On July 1, 2013, Homeland Security Secretary Janet Napolitano traveled to Alaska to meet with personnel from the Alaska Division of Homeland Security, as well as officials from both the U.S. Coast Guard and Immigration/Customs Services, to discuss Alaskan terrorist issues.
How to Become a Homeland Security Specialist in Alaska
In general, homeland security specialist jobs require a bachelor’s degree in homeland security or a related field and a certificate in homeland security. Besides working for the state DHS, homeland security professional in Alaska can find jobs working for hospitals/medical facilities, private corporations, educational institutions, public utilities companies and oil companies.
A current job opening with the Alaska DHS in Anchorage lists these requirements:
- One year of experience as an emergency management specialist OR two years experience creating contingency plans and coordinating recovery efforts after an emergency OR a bachelor’s degree in homeland security.
- Alaska resident
- Valid Alaska driver’s license
- Strong communication skills, especially written
- Ability to work with others developing programs/plans
Salary listed for this position: $48,580 a year.
Alaskans can earn a degree in homeland security from one on-site and several accredited online universities. Candidates for jobs with the Alaska DHS can find open positions and application forms at the “Workplace Alaska” website. Further information can be obtained from the DHS, 49000 Camp Denali, Fort Richardson, AK 99505; Tel: 907/428-7000.
Functions of the Division of Homeland Security in Alaska
- Liaison with FEMA – especially in the distribution of disaster relief funds.
- Emergency Planning – the three-pronged approach is based on planning, analysis and mitigation. Involves working with federal, state and local authorities and first responders to develop evacuation plans and to make response to a disaster as swift and efficient as possible.
- State Emergency Response Commission (SERC) is the state implementation arm of a federal act that deals with chemical facility safety concerns. The SERC has divided Alaska into Local Emergency Planning Districts (LEPDs) that include committees of trained volunteers dedicated to mitigating the impact of any chemical-related disaster.
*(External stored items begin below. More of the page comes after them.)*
(** [Object.keys(obj)] *)
Definition keys {A} (obj : t A) : list string := map fst obj.

End Dict.

(** ** hass-ws-client/client.ts: the registry and state types *)

Record HassArea : Type := mkHassArea {
  ha_area_id : string;
  ha_floor_id : option string;
  ha_name : string
}.

Record HassDevice : Type := mkHassDevice {
  hd_area_id : option string;
  hd_id : string;
  hd_manufacturer : option string;
  hd_model : option string;
  hd_name : string;
  hd_name_by_user : option string
}.

Record HassEntity : Type := mkHassEntity {
  he_device_id : option string;
  he_entity_id : string
}.

(** [{ s, a }].  A patch of an [entity_state_change] event carries only the
    fields that changed, and the sources test [a] for presence, so both are
    optional; [a] is the attribute dictionary.  Field names carry a prefix
    per record, since one name space holds them all. *)
Record HassEntityState : Type := mkHassEntityState {
  hs_s : option string;
  hs_a : option (Dict.t JsValue)
}.

(** ** data-manager/data.ts *)

Inductive TemperatureUnitOfMeasurement : Type := Celsius | Fahrenheit.
Inductive HumidityUnitOfMeasurement : Type := Percent.
Inductive CarbonDioxideUnitOfMeasurement : Type := Ppm.

(** The degree sign is U+00B0, two bytes in UTF-8. *)
Definition degree : string :=
  String (ascii_of_nat 194) (String (ascii_of_nat 176) "").

Definition temperatureUnitString (u : TemperatureUnitOfMeasurement) : string :=
  match u with
  | Celsius => degree ++ "C"
  | Fahrenheit => degree ++ "F"
  end.

Definition humidityUnitString (u : HumidityUnitOfMeasurement) : string := "%".
Definition carbonDioxideUnitString (u : CarbonDioxideUnitOfMeasurement) : string := "ppm".

Inductive LightState : Type := On | Off | Unavailable.

(** [number | "unavailable"] *)
Inductive SensorState : Type :=
| Reading (value : JS.number)
| SensorUnavailable.

Record Light : Type := mkLight {
  l_areaId : string;
  l_areaName : string;
  l_deviceId : option string;
  l_deviceName : string;
  l_entityId : string;
  l_state : LightState;
  l_brightnessPercentage : option JS.number;
  l_rgbColor : option (list JsValue)
}.

(** The three sensor types differ in the type of [unitOfMeasurement] only. *)
Record Sensor (U : Type) : Type := mkSensor {
  s_areaId : string;
  s_areaName : string;
  s_deviceId : option string;
  s_deviceName : string;
  s_entityId : string;
  s_state : SensorState;
  s_unitOfMeasurement : U
}.
Arguments mkSensor {U}.
Arguments s_areaId {U}.
Arguments s_areaName {U}.
Arguments s_deviceId {U}.
Arguments s_deviceName {U}.
Arguments s_entityId {U}.
Arguments s_state {U}.
Arguments s_unitOfMeasurement {U}.

Definition HumiditySensor := Sensor HumidityUnitOfMeasurement.
Definition TemperatureSensor := Sensor TemperatureUnitOfMeasurement.
Definition CarbonDioxideSensor := Sensor CarbonDioxideUnitOfMeasurement.

(** The address of a [Light[]] array in the store. *)
Definition ArrayRef := nat.

Record Area : Type := mkArea {
  a_id : string;
  a_name : string;
  a_floorId : option string;
  a_lights : ArrayRef;
  a_humiditySensor : option HumiditySensor;
  a_temperatureSensor : option TemperatureSensor;
  a_carbonDioxideSensor : option CarbonDioxideSensor
}.

Definition EntityTypes_light : string := "light".

Definition getLightState (state : option string) : LightState :=
  match state with
  | Some st =>
      if String.eqb st "on" then On
      else if String.eqb st "off" then Off
      else Unavailable
  | None => Unavailable
  end.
Alaskan Homeland Security Success Story
The federal Department of Homeland Security has established “fusion centers” across the country that are responsible for receiving, gathering, analyzing and sharing threat-related information. The fusion center in Anchorage has a staff of three, including a homeland security specialist from the Alaska DHS. It was reported that the group was recently responsible for thwarting a militia member in Alaska who was plotting a terrorist event. The individual is now serving a life sentence.